I’m a liar — I say I make music,” Devon Welch confesses on the opening track to the spectacular Majical Cloudz new LP, Impersonator. He’s being ironic, if not outright facetious; Welch has been making music for some time now. The 24-year-old performer is a product of the DIY scene in Montreal where a loft venue housed artists such as Mac DeMarco, TOPS, Sean Nicolas Savage, and close friend and fellow McGill University student Claire Boucher, aka Grimes. The people who owned this venue called Lab Synthèse now operate Arbutus Records, where many of these musicians still call home, and much like their peers, Welch and songwriting partner Matthew Otto expand their scope with their debut album for Matador Records.

Majical Cloudz began with a sound chaotically constructed of samples and fragments of electronic noise, with Welch’s vocals everywhere but the forefront on 2012 LP II. Follow-up EP Turns Turns Turns, released in December, delivered a much more concise musical approach. With Otto creating the musical climate housing Welch’s chilling vocals, Majical Cloudz’s sound went from erratic to painfully blunt. Welch’s emotional directness is, in fact, the most attractive element to the awkwardly named synth-pop duo; he’s even said that his live shows are best when the room is dead silent, so he can give the audience that in-your-face emotion that makes his music so powerful. Fittingly, he’s the first thing you hear on the album — Impersonator opens with a looped vocal harmony and two chords on a synthesizer, coated with Welch’s Matt Berninger-like croon about finding purpose in the world.

“Childhood’s End” is one of the many compelling songs on the album, lyrically centered on the prominent theme of life and death.

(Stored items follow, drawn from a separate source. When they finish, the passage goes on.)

(** * The MCP chat client: tool-call mediation and provider adapters

    A shallow embedding of the Python sources
    - [client.py]                      ([MCPClient], [main]),
    - [services/anthropic.py], [services/openai.py], [services/gemini.py]
      (the three provider adapters and the Gemini catalog projector),
    - [interfaces/terminal.py]         ([chat_loop]),
    - [03/client_sse_chat_enhanced.py] ([DatabaseChatAgent], [main]),
    - [gemini-built-1/server_sse.py]   ([execute_sql_query]),
    together with the parts of the Python runtime they rest on: [repr] of
    built-in values, [str.replace], [str.lower]/[str.upper], [re.findall]
    for the one pattern the client compiles, and [json.loads].

    Conventions.
    - A Python [str] is the list of its code points ([pystr]).
    - What the interpreter knows beyond ASCII (the Unicode character
      database, the shortest [repr] of a float) and everything outside the
      process (the vendors' services, the tool server) is a field of the
      classes [Interpreter] and [Outside]; the ASCII part of every table
      is written out.
    - Python lists that the code shares and mutates live in a heap;
      a variable holding a list holds its location.
    - A call either returns or raises: computations with effects run in the
      monad [M], which threads the [world] and an [outcome].  So does
      [print], which fails when the terminal does not take the text, and
      [repr], which refuses an [int] of too many digits.
    - A [try] block that rebinds a variable hands its handler the binding
      in force where the exception was raised. *)

From Stdlib Require Import String Ascii NArith ZArith Lia.
From stdpp Require Import base list option numbers.

Set Warnings "-register-all".
Local Open Scope N_scope.

(** ** Text *)

Definition pystr := list N.
(** * The Second Mind: a shallow embedding of the hypothesis pipeline

    The five agents of the repository (generation, reflection, ranking,
    evolution, meta review) are Python classes that thread a [dict]
    through [process].  This development embeds the parts of them that
    decide the pipeline's contract, and proves or refutes that contract.

    Conventions of the embedding.
    - Python text is a [string]; the character classes ([str.strip],
      [\s], [\w]) are Python's, read on ASCII text.
    - Python floats are rationals ([Q]): arithmetic is exact, so the
      results speak about the formulas of the code, not about binary
      rounding.  Where the code converts a string with [float], the
      special values are kept ([pyfloat]).
    - A [dict] is an association list in insertion order with distinct
      keys ([pydict]); values decoded from JSON are [json].
    - A call that can raise returns a [result]; [try ... except] is
      [try_except].
    - What the outside world answers (the text oracle, the context
      server, the search and scraping services, the clock and the random
      generator) is an argument of the function that asks for it. *)

From Stdlib Require Import Ascii String QArith Qround Sorted Lqa.
From stdpp Require Import gmap strings list pretty.

Open Scope string_scope.

(** ** Exceptions and results *)

Module Py.

Inductive exn : Type :=
  | ValueError | KeyError | TypeError | AttributeError | IndexError
  | UnboundLocalError | ConnectionError.

Inductive result (A : Type) : Type :=
  | Ok (a : A)
  | Raise (e : exn).
Arguments Ok {A} a.
Arguments Raise {A} e.

Definition bind {A B} (m : result A) (k : A → result B) : result B :=
  match m with
  | Ok a => k a
  | Raise e => Raise e
  end.

(** [try: body except Exception: handler] *)
Definition try_except {A} (body : result A) (handler : exn → result A) : result A :=
  match body with
  | Ok a => Ok a
  | Raise e => handler e
  end.

(** [for x in l: acc = f(acc, x)], leaving the loop at the first exception. *)
Fixpoint for_each {A S} (f : S → A → result S) (l : list A) (s : S) : result S :=
  match l with
  | [] => Ok s
  | x :: l' => bind (f s x) (for_each f l')
  end.

(** [not l] for a list *)
Definition is_nil {A} (l : list A) : bool :=
  match l with [] => true | _ => false end.

(** [a < b], [min(a, b)] and [max(a, b)] on numbers: [min] and [max]
    answer their first argument unless the second is strictly better. *)
Definition qlt (a b : Q) : bool := negb (Qle_bool b a).
Definition qmin (a b : Q) : Q := if qlt b a then b else a.
Definition qmax (a b : Q) : Q := if qlt a b then b else a.

(** [sum(l)] *)
Definition qsum (l : list Q) : Q := foldl Qplus 0%Q l.

(** A count as a number. *)
Definition qnat (n : nat) : Q := inject_Z (Z.of_nat n).

(** The nearest integer, the even one of two that are equally near. *)
Definition round_half_even (q : Q) : Z :=
  let f := Qfloor q in
  match (q - inject_Z f ?= 1 # 2)%Q with
  | Lt => f
  | Gt => (f + 1)%Z
  | Eq => if Z.even f then f else (f + 1)%Z
  end.

(** [round(q, 1)] *)
Definition round1 (q : Q) : Q := Qmake (round_half_even (q * 10)) 10.

Definition raises {A} (m : result A) : Prop := ∃ e, m = Raise e.
Definition returns {A} (m : result A) : Prop := ∃ a, m = Ok a.

End Py.
Export Py.

#[global] Instance result_ret : MRet result := @Ok.
#[global] Instance result_bind : MBind result := λ A B k m, Py.bind m k.
#[global] Instance result_fmap : FMap result :=
  λ A B f m, match m with Ok a => Ok (f a) | Raise e => Raise e end.

(** ** Text *)

Module Text.

Definition code (c : ascii) : N := N_of_ascii c.

(** The double quote and the backslash. *)
Definition dquote : ascii := "034"%char.
Definition bslash : ascii := "092"%char.

(** [str.isspace] on ASCII: TAB, LF, VT, FF, CR, FS, GS, RS, US and space. *)
Definition isspace (c : ascii) : bool :=
  let n := code c in
  ((9 <=? n) && (n <=? 13) || (28 <=? n) && (n <=? 32))%N.

Definition isdigit (c : ascii) : bool :=
  let n := code c in ((48 <=? n) && (n <=? 57))%N.

Definition isupper (c : ascii) : bool :=
  let n := code c in ((65 <=? n) && (n <=? 90))%N.

Definition islower (c : ascii) : bool :=
  let n := code c in ((97 <=? n) && (n <=? 122))%N.

(** [\w] on ASCII *)
Definition isword (c : ascii) : bool :=
  isdigit c || isupper c || islower c || Ascii.eqb c "_".

Definition ishex (c : ascii) : bool :=
  let n := code c in
  (isdigit c || (65 <=? n) && (n <=? 70) || (97 <=? n) && (n <=? 102))%N.

Fixpoint lstrip (s : string) : string :=
  match s with
  | String c s' => if isspace c then lstrip s' else s
  | EmptyString => EmptyString
  end.

(** Drops the trailing white space: a character stays when it is not a
    space or when something that stays follows it. *)
Fixpoint rstrip (s : string) : string :=
  match s with
  | String c s' =>
      match rstrip s' with
      | EmptyString => if isspace c then EmptyString else String c EmptyString
      | r => String c r
      end
  | EmptyString => EmptyString
  end.

(** [s.strip()] *)
Definition strip (s : string) : string := rstrip (lstrip s).

Fixpoint all_chars (p : ascii → bool) (s : string) : bool :=
  match s with
  | String c s' => p c && all_chars p s'
  | EmptyString => true
  end.

Fixpoint drop (n : nat) (s : string) : string :=
  match n, s with
  | S n', String _ s' => drop n' s'
  | _, _ => s
  end.

(** [s.startswith(p)] *)
Fixpoint startswith (p s : string) : bool :=
  match p, s with
  | EmptyString, _ => true
  | String a p', String b s' => Ascii.eqb a b && startswith p' s'
  | String _ _, EmptyString => false
  end.

(** [s.endswith(p)] *)
Definition endswith (p s : string) : bool :=
  startswith (String.rev p) (String.rev s).

(** [p in s] *)
Fixpoint contains (p s : string) : bool :=
  startswith p s ||
  match s with
  | String _ s' => contains p s'
  | EmptyString => false
  end.

(** [s.find(p)] as a split: the text before the first occurrence of [p]
    and the text after it. *)
Fixpoint split_at (p s : string) : option (string * string) :=
  if startswith p s then Some (EmptyString, drop (String.length p) s)
  else match s with
       | String c s' =>
           match split_at p s' with
           | Some (a, b) => Some (String c a, b)
           | None => None
           end
       | EmptyString => None
       end.

(** [s.replace(p, r)] for a non-empty [p]: the occurrences are taken from
    the left and do not overlap.  [skip] counts the characters of the
    current occurrence that are still to be passed over. *)
Fixpoint replace_from (p r : string) (skip : nat) (s : string) : string :=
  match s with
  | EmptyString => EmptyString
  | String c s' =>
      match skip with
      | S k => replace_from p r k s'
      | O =>
          if startswith p s
          then r +:+ replace_from p r (String.length p - 1) s'
          else String c (replace_from p r 0 s')
      end
  end.

Definition replace (p r s : string) : string := replace_from p r 0 s.

Definition lower_char (c : ascii) : ascii :=
  if isupper c then ascii_of_N (code c + 32) else c.

(** [s.lower()] *)
Fixpoint lower (s : string) : string :=
  match s with
  | String c s' => String (lower_char c) (lower s')
  | EmptyString => EmptyString
  end.

Definition newline : string := String "010"%char EmptyString.
Definition quote : string := String dquote EmptyString.
Definition backslash : string := String bslash EmptyString.

(** A text written with apostrophes for its double quotes, which keeps
    the examples readable: [quoted "{'a': 1}"] is the text [{"a": 1}]. *)
Definition quoted (s : string) : string := replace "'" quote s.

(** The scanning loop of [re.sub] and [re.findall]: [m] tries the pattern
    at the head of the text and answers with what it produces there and
    the number of characters it consumed (at least one); the search
    resumes after them, or at the next character when the pattern does
    not match. *)
Fixpoint scan_matches {A} (m : option ascii → string → option (A * nat))
    (keep : ascii → list A) (prev : option ascii) (skip : nat) (s : string) : list A :=
  match s with
  | EmptyString => []
  | String c s' =>
      match skip with
      | S k => scan_matches m keep (Some c) k s'
      | O =>
          match m prev s with
          | Some (a, n) => a :: scan_matches m keep (Some c) (n - 1) s'
          | None => keep c ++ scan_matches m keep (Some c) 0 s'
          end
      end
  end.

(** [re.sub]: the text between the matches is kept. *)
Definition sub_matches (m : option ascii → string → option (string * nat)) (s : string) : string :=
  String.concat EmptyString
    (scan_matches m (λ c, [String c EmptyString]) None 0 s).

(** [re.findall]: only the matches are kept. *)
Definition find_matches {A} (m : option ascii → string → option (A * nat)) (s : string) : list A :=
  scan_matches m (λ _, []) None 0 s.

(** [s.split()]: the words between the runs of white space.  [word] is
    the word being read, in reverse. *)
Fixpoint split_from (word : string) (s : string) : list string :=
  let flush (rest : list string) :=
    match word with
    | EmptyString => rest
    | _ => String.rev word :: rest
    end in
  match s with
  | EmptyString => flush []
  | String c s' =>
      if isspace c then flush (split_from EmptyString s')
      else split_from (String c word) s'
  end.

Definition split (s : string) : list string := split_from EmptyString s.

Definition upper_char (c : ascii) : ascii :=
  if islower c then ascii_of_N (code c - 32) else c.

(** [s.capitalize()] *)
Definition capitalize (s : string) : string :=
  match s with
  | String c s' => String (upper_char c) (lower s')
  | EmptyString => EmptyString
  end.

(** The number of white-space characters at the head of the text. *)
Fixpoint count_space (s : string) : nat :=
  match s with
  | String c s' => if isspace c then S (count_space s') else O
  | EmptyString => O
  end.

End Text.

(** ** JSON values and Python dictionaries *)

Module Json.

#[local] Set Warnings "-register-all".

(** What [json.loads] returns: [None], [bool], [int], [float], [str],
    [list] and [dict]. *)
Inductive json : Type :=
  | JNull
  | JBool (b : bool)
  | JInt (z : Z)
  | JFloat (q : Q)
  | JStr (s : string)
  | JArr (l : list json)
  | JObj (d : list (string * json)).

(** A [dict] with text keys, in insertion order. *)
Abbreviation pydict := (list (string * json)).

(** [d.get(k)] *)
Fixpoint dict_get (k : string) (d : pydict) : option json :=
  match d with
  | [] => None
  | (k', v) :: d' => if String.eqb k k' then Some v else dict_get k d'
  end.

(** [k in d] *)
Definition dict_has (k : string) (d : pydict) : bool :=
  match dict_get k d with Some _ => true | None => false end.

(** [d[k]] *)
Definition dict_item (k : string) (d : pydict) : result json :=
  match dict_get k d with Some v => Ok v | None => Raise KeyError end.

(** [d[k] = v]: an existing key keeps its place, a new key goes last. *)
Fixpoint dict_set (k : string) (v : json) (d : pydict) : pydict :=
  match d with
  | [] => [(k, v)]
  | (k', v') :: d' =>
      if String.eqb k k' then (k, v) :: d' else (k', v') :: dict_set k v d'
  end.

Definition dict_wf (d : pydict) : Prop := NoDup (d.*1).

(** [bool(v)] *)
Definition truthy (v : json) : bool :=
  match v with
  | JNull => false
  | JBool b => b
  | JInt z => negb (z =? 0)%Z
  | JFloat q => negb (Qeq_bool q 0)
  | JStr s => negb (String.eqb s EmptyString)
  | JArr l => match l with [] => false | _ => true end
  | JObj d => match d with [] => false | _ => true end
  end.

Definition is_str (v : json) : bool :=
  match v with JStr _ => true | _ => false end.

(** *** The decoder

    [loads] follows [json.loads] of the standard library in its default
    (strict) mode on ASCII text.  Two things the library accepts have no
    value in this model and are refused here: the constants [NaN],
    [Infinity] and [-Infinity], and [\u] escapes above U+00FF. *)

Definition is_ws (c : ascii) : bool :=
  let n := Text.code c in ((n =? 32) || (n =? 9) || (n =? 10) || (n =? 13))%N.

Fixpoint skip_ws (s : string) : string :=
  match s with
  | String c s' => if is_ws c then skip_ws s' else s
  | EmptyString => EmptyString
  end.

Definition hex_val (c : ascii) : option N :=
  let n := Text.code c in
  if Text.isdigit c then Some (n - 48)%N
  else if ((65 <=? n) && (n <=? 70))%N then Some (n - 55)%N
  else if ((97 <=? n) && (n <=? 102))%N then Some (n - 87)%N
  else None.

Definition hex4 (a b c d : ascii) : option N :=
  x ← hex_val a; y ← hex_val b; z ← hex_val c; w ← hex_val d;
  Some (((x * 16 + y) * 16 + z) * 16 + w)%N.

Definition unescape (e : ascii) : option ascii :=
  if Ascii.eqb e Text.dquote then Some Text.dquote
  else if Ascii.eqb e Text.bslash then Some Text.bslash
  else if Ascii.eqb e "/" then Some "/"%char
  else if Ascii.eqb e "b" then Some "008"%char
  else if Ascii.eqb e "f" then Some "012"%char
  else if Ascii.eqb e "n" then Some "010"%char
  else if Ascii.eqb e "r" then Some "013"%char
  else if Ascii.eqb e "t" then Some "009"%char
  else None.
(** The first fan check of the 4K7 example, which turns the fan on, and an
    output step. *)
Lemma foreground_frame_witness :
  (forall adc, StPollFan hotReads <> StISR adc)
  /\ fanIsOn hotState = false
  /\ fanIsOn (step (StPollFan hotReads) hotState) = true
  /\ nearSumIR (step (StPollFan hotReads) hotState) = nearSumIR hotState
  /\ outputLevel (step (StPollFan hotReads) hotState) = outputLevel hotState
  /\ nearLed (step (StOutput 1 7000 0 0) hotState) = nearLed hotState.
Proof.
  assert (H1 : forall adc, StPollFan hotReads <> StISR adc) by discriminate.
  assert (H2 : forall adc, StOutput 1 7000 0 0 <> StISR adc) by discriminate.
  pose proof (foreground_frame (StPollFan hotReads) hotState H1) as (Hd & _ & _ & Ho & _).
  pose proof (foreground_frame (StOutput 1 7000 0 0) hotState H2) as (_ & Hn & _).
  split; [exact H1|]. split; [vm_compute; reflexivity|]. split; [vm_compute; reflexivity|].
  split; [exact (same_nearSumIR _ _ Hd)|]. split; [exact Ho|exact Hn].
Defined.

Lemma initialState_ports pina :
  PORTA (initialState pina) = 17 /\ PORTB (initialState pina) = 4.
Proof. destruct (initialState_cases pina) as [-> | ->]; split; vm_compute; reflexivity. Qed.

Lemma step_pinsKept e s : pinsKept s -> pinsKept (step e s).
Proof.
  intros [HA HB]. split.
  - intros n H2 H5 H6 H7. rewrite <- (HA n H2 H5 H6 H7).
    destruct e as [adc| |pina a b c|r]; cbn [step].
    + apply ISR_PORTA_other. exact H6.
    + unfold startRunning. case_match; reflexivity.
    + apply PORTA_sensorOutput; assumption.
    + destruct (Z.ltb_spec n 8); [apply PORTA_pollFan; assumption|].
      unfold pollFan, fanCheckCycle. case_match; [|reflexivity].
      cbn. unfold checkFanWith.
      repeat case_match; try reflexivity;
        cbn -[Z.land Z.lor Z.lnot BITVAL PortAFanControlBit wrap8].
      * rewrite Z.land_spec, (HA n H2 H5 H6 H7), (testbit_byte_high 17) by lia. reflexivity.
      * rewrite testbit_set' by discriminate.
        replace (PortAFanControlBit =? n) with false; [apply orb_false_r|].
        symmetry. apply Z.eqb_neq. congruence.
  - intros n Hn. rewrite <- (HB n Hn).
    destruct e as [adc| |pina a b c|r]; cbn [step].
    + apply ISR_PORTB_other. exact Hn.
    + f_equal. apply (same_PORTB _ _ (sameData_startRunning s)).
    + f_equal. apply (same_PORTB _ _ (sameData_sensorOutput pina a b c s)).
    + f_equal. apply (same_PORTB _ _ (sameData_pollFan (tickCounter s) r s)).
Qed.

Lemma run_pinsKept pina es : pinsKept (run es (initialState pina)).
Proof.
  induction es as [|e es IH] using rev_ind.
  - destruct (initialState_ports pina) as [HA HB]. cbn [run foldl]. split; intros.
    + rewrite HA. reflexivity.
    + rewrite HB. reflexivity.
  - rewrite run_snoc. apply step_pinsKept. exact IH.
Qed.

Lemma byte_of_bits p :
  (forall n, 8 <= n -> Z.testbit p n = false) -> 0 <= p < 256.
Proof.
  intros H. assert (E : p = p mod 2 ^ 8).
  { rewrite <- Z.land_ones by lia. apply Z.bits_inj'. intros n Hn.
    rewrite Z.land_spec. destruct (Z.ltb_spec n 8).
    - rewrite Z.ones_spec_low by lia. symmetry. apply andb_true_r.
    - rewrite H by lia. reflexivity. }
  pose proof (Z.mod_pos_bound p (2 ^ 8) ltac:(lia)). change (2 ^ 8) with 256 in *. lia.
Qed.

(** X4.  In every state of every run from start-up the program has changed
    only pins that [main()] made outputs: PORTA differs from its initial value
    within DDRA (the two Duet pins, the fan pin and the near LED pin) and
    PORTB within DDRB (the far LED pins).  The pull-ups of the Duet input and
    of the series resistor sense input stay enabled, the two ADC input pins
    whose digital buffers DIDR0 disables never get a pull-up, the pull-up of
    the unused pin PB2 stays enabled, and both registers hold 8-bit values. *)
Theorem pins_configured (pina : Z) (es : list Step) :
  let s := run es (initialState pina) in
  Z.land (Z.lxor (PORTA s) (PORTA (initialState pina))) (Z.lnot DDRA) = 0
  /\ Z.land (Z.lxor (PORTB s) (PORTB (initialState pina))) (Z.lnot DDRB) = 0
  /\ Z.testbit (PORTA s) PortADuetInputBit = true
  /\ Z.testbit (PORTA s) PortASeriesResistorSenseBit = true
  /\ Z.land (PORTA s) DIDR0 = 0
  /\ Z.land (PORTB s) PortBUnusedBitMask = PortBUnusedBitMask
  /\ 0 <= PORTA s < 256 /\ 0 <= PORTB s < 256.
Proof.
  cbv zeta. destruct (run_pinsKept pina es) as [HA HB].
  destruct (initialState_ports pina) as [-> ->].
  set (s := run es (initialState pina)) in *.
  split; [|split; [|split; [|split; [|split; [|split; [|split]]]]]].
  - apply Z.bits_inj'. intros n Hn. rewrite Z.land_spec, Z.lxor_spec, Z.lnot_spec, Z.bits_0 by lia.
    destruct (Z.ltb_spec n 8).
    + destruct (bit_cases n ltac:(lia)) as [->|[->|[->|[->|[->|[->|[->| ->]]]]]]];
        try (rewrite HA by discriminate; reflexivity);
        change (Z.testbit DDRA _) with true; cbn; apply andb_false_r.
    + rewrite HA by (unfold PortADuet13KOutputBit, PortAFanControlBit, PortANearLedBit,
                       PortADuet10KOutputBit; lia).
      rewrite xorb_nilpotent. reflexivity.
  - apply Z.bits_inj'. intros n Hn. rewrite Z.land_spec, Z.lxor_spec, Z.lnot_spec, Z.bits_0 by lia.
    destruct (Z.ltb_spec n 2).
    + assert (Hc : n = 0 \/ n = 1) by lia.
      destruct Hc as [-> | ->]; change (Z.testbit DDRB _) with true; cbn; apply andb_false_r.
    + rewrite HB by lia. rewrite xorb_nilpotent. reflexivity.
  - rewrite HA by discriminate. reflexivity.
  - rewrite HA by discriminate. reflexivity.
  - apply Z.bits_inj'. intros n Hn. rewrite Z.land_spec, Z.bits_0.
    destruct (Z.eq_dec n 1) as [->|H1]; [rewrite HA by discriminate; reflexivity|].
    destruct (Z.eq_dec n 3) as [->|H3]; [rewrite HA by discriminate; reflexivity|].
    replace (Z.testbit DIDR0 n) with false; [apply andb_false_r|].
    change DIDR0 with 10. destruct (Z.ltb_spec n 8).
    + destruct (bit_cases n ltac:(lia)) as [->|[->|[->|[->|[->|[->|[->| ->]]]]]]];
        try reflexivity; congruence.
    + symmetry. apply testbit_byte_high; lia.
  - apply Z.bits_inj'. intros n Hn. rewrite Z.land_spec.
    change PortBUnusedBitMask with 4.
    destruct (Z.eq_dec n 2) as [->|H2]; [rewrite HB by lia; reflexivity|].
    replace (Z.testbit 4 n) with false; [apply andb_false_r|].
    destruct (Z.ltb_spec n 8).
    + destruct (bit_cases n ltac:(lia)) as [->|[->|[->|[->|[->|[->|[->| ->]]]]]]];
        try reflexivity; congruence.
    + symmetry. apply testbit_byte_high; lia.
  - apply byte_of_bits. intros n Hn.
    rewrite HA by (unfold PortADuet13KOutputBit, PortAFanControlBit, PortANearLedBit,
                     PortADuet10KOutputBit; lia).
    apply testbit_byte_high; lia.
  - apply byte_of_bits. intros n Hn. rewrite HB by lia. apply testbit_byte_high; lia.
Qed.

(** ** LEDs, multiplexer and the samples stored *)

(** X5.  In every reachable state at most one LED is driven, the far LED
    pins are both on or both off, a driven LED goes with the phototransistor
    input selected, and ADMUX holds one of the four values the program
    writes. *)
Theorem leds_exclusive (s : State) :
  reachable s ->
  (farLed s = 0 \/ nearLed s = false)
  /\ (farLed s = 0 \/ farLed s = PortBFarLedMask)
  /\ (farLed s <> 0 \/ nearLed s = true -> ADMUX s = BITVAL MUX0)
  /\ (ADMUX s = BITVAL MUX0 \/ ADMUX s = Z.lor (BITVAL MUX1) (BITVAL MUX0)
      \/ ADMUX s = 19 \/ ADMUX s = 51).
Proof.
  intros Hr. pose proof (reachable_hwSync s Hr) as H. unfold hwSync, hwBefore, fanMux in H.
  repeat case_match; injection H as -> -> ->;
    (split; [auto|]; split; [auto|]; split; [intros [?|?]; first [reflexivity|congruence]|]);
    auto.
Qed.

Lemma leds_exclusive_witness :
  reachable tick16_1K
  /\ farLed (snd (ISR 0 tick16_1K)) = PortBFarLedMask
  /\ (farLed (snd (ISR 0 tick16_1K)) = 0 \/ nearLed (snd (ISR 0 tick16_1K)) = false).
Proof.
  assert (Hr : reachable (snd (ISR 0 tick16_1K))).
  { exists 16, (startUp ++ ticks (fun _ => 0) 4 12 ++ [StISR 0]). vm_compute. reflexivity. }
  assert (Hr0 : reachable tick16_1K).
  { exists 16, (startUp ++ ticks (fun _ => 0) 4 12). vm_compute. reflexivity. }
  pose proof (leds_exclusive _ Hr) as (H & _).
  split; [exact Hr0|]. split; [vm_compute; reflexivity|exact H].
Defined.

Lemma run_foreground_sameData es :
  forall s, forallb isForeground es = true -> sameData s (run es s).
Proof.
  induction es as [|e es IH]; intros s H; [apply sameData_refl|].
  cbn [forallb] in H. apply andb_true_iff in H as [He Hes].
  rewrite run_cons. eapply sameData_trans; [|apply IH; exact Hes].
  destruct e; cbn [step]; [discriminate He | apply sameData_startRunning
                           | apply sameData_sensorOutput | apply sameData_pollFan].
Qed.

(** X6.  The handler reads the result of the conversion that the previous
    compare match started, and that conversion sampled its input under the
    LED drives and the multiplexer setting met on entry to the previous
    firing.  Whenever a firing stores a sample into an accumulator, the state
    on entry to the firing before it had the configuration of that
    accumulator: near LED alone for [nearLedReadings], far LED alone for
    [farLedReadings], no LED for [offReadings], each with the phototransistor
    selected; no LED and the fan input for the fan accumulators, with the
    polarity of a reading or of an offset.  The foreground code may run any
    steps between the two firings. *)
Theorem sample_provenance (s : State) (adc1 adc2 : Z) (es : list Step)
    (a : Accumulator) (v : Z) :
  reachable s ->
  forallb isForeground es = true ->
  fst (ISR adc2 (run es (snd (ISR adc1 s)))) = Some (a, v) ->
  (farLed s, nearLed s, ADMUX s) = configFor a (fan1Kmode s).
Proof.
  intros Hr Hes Hw. pose proof (reachable_hwSync s Hr) as Hs. unfold hwSync in Hs.
  rewrite Hs. clear Hs.
  set (s1 := snd (ISR adc1 s)) in *. set (s2 := run es s1) in *.
  pose proof (run_foreground_sameData es s1 Hes) as Hd. fold s2 in Hd.
  assert (Hp : phaseOf s2 = (if phaseOf s =? 15 then 0 else phaseOf s + 1)).
  { unfold phaseOf at 1. rewrite (same_tickCounter _ _ Hd). fold (phaseOf s1).
    unfold s1. rewrite ISR_phaseTable. apply applyEntry_phaseOf. }
  assert (Hb : bit4Of s2 = (if phaseOf s =? 15 then negb (bit4Of s) else bit4Of s)).
  { unfold bit4Of at 1. rewrite (same_tickCounter _ _ Hd). fold (bit4Of s1).
    unfold s1. rewrite ISR_phaseTable. apply applyEntry_bit4Of. }
  assert (Hk : fan1Kmode s2 = fan1Kmode s).
  { rewrite (same_fan1Kmode _ _ Hd). unfold s1. rewrite ISR_phaseTable.
    apply applyEntry_fan1Kmode. }
  rewrite ISR_phaseTable, applyEntry_log, Hp, Hb, Hk in Hw. unfold logOf in Hw.
  pose proof (phase_cases (wrap8 (tickCounter s))) as Hc. cbv zeta in Hc. fold (phaseOf s) in Hc.
  destruct (bit4Of s), (fan1Kmode s), (running s2);
    destruct Hc as [Hc|[Hc|[Hc|[Hc|[Hc|[Hc|[Hc|[Hc|[Hc|[Hc|[Hc|[Hc|[Hc|[Hc|[Hc|Hc]]]]]]]]]]]]]]];
    rewrite Hc in Hw |- *; cbn in Hw; try discriminate Hw;
    injection Hw as <- _; reflexivity.
Qed.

Its video stars Welch’s father Kenneth Welch, who played the vice president in The Day After Tomorrow, but is most commonly known as Windom Earle in Twin Peaks. Meanwhile, “I Do Sing For You” is the true definition of musical minimalism. The song reads like a sentiment of how to deal with desire and love. Musically, the track holds layers of ominous pulses fading in and out, with a choir emphasizing the climax as Welch sings, “Now say goodbye, but I don’t want to, then I don’t have to.”

Welch holds nothing back by placing his anxieties and fears into his vocals. By distancing himself from the sounds he explored earlier, he has opened his music up to grow into something without boundaries. What Majical Cloudz has become is due in part to allowing space for the listener to immerse him- or herself. The vocals, and lyrics, are front and center, with minimal distraction. Such simplicity combined with raw emotion has the power to draw in the listener, and bring them face-to-face with their own fears in the process.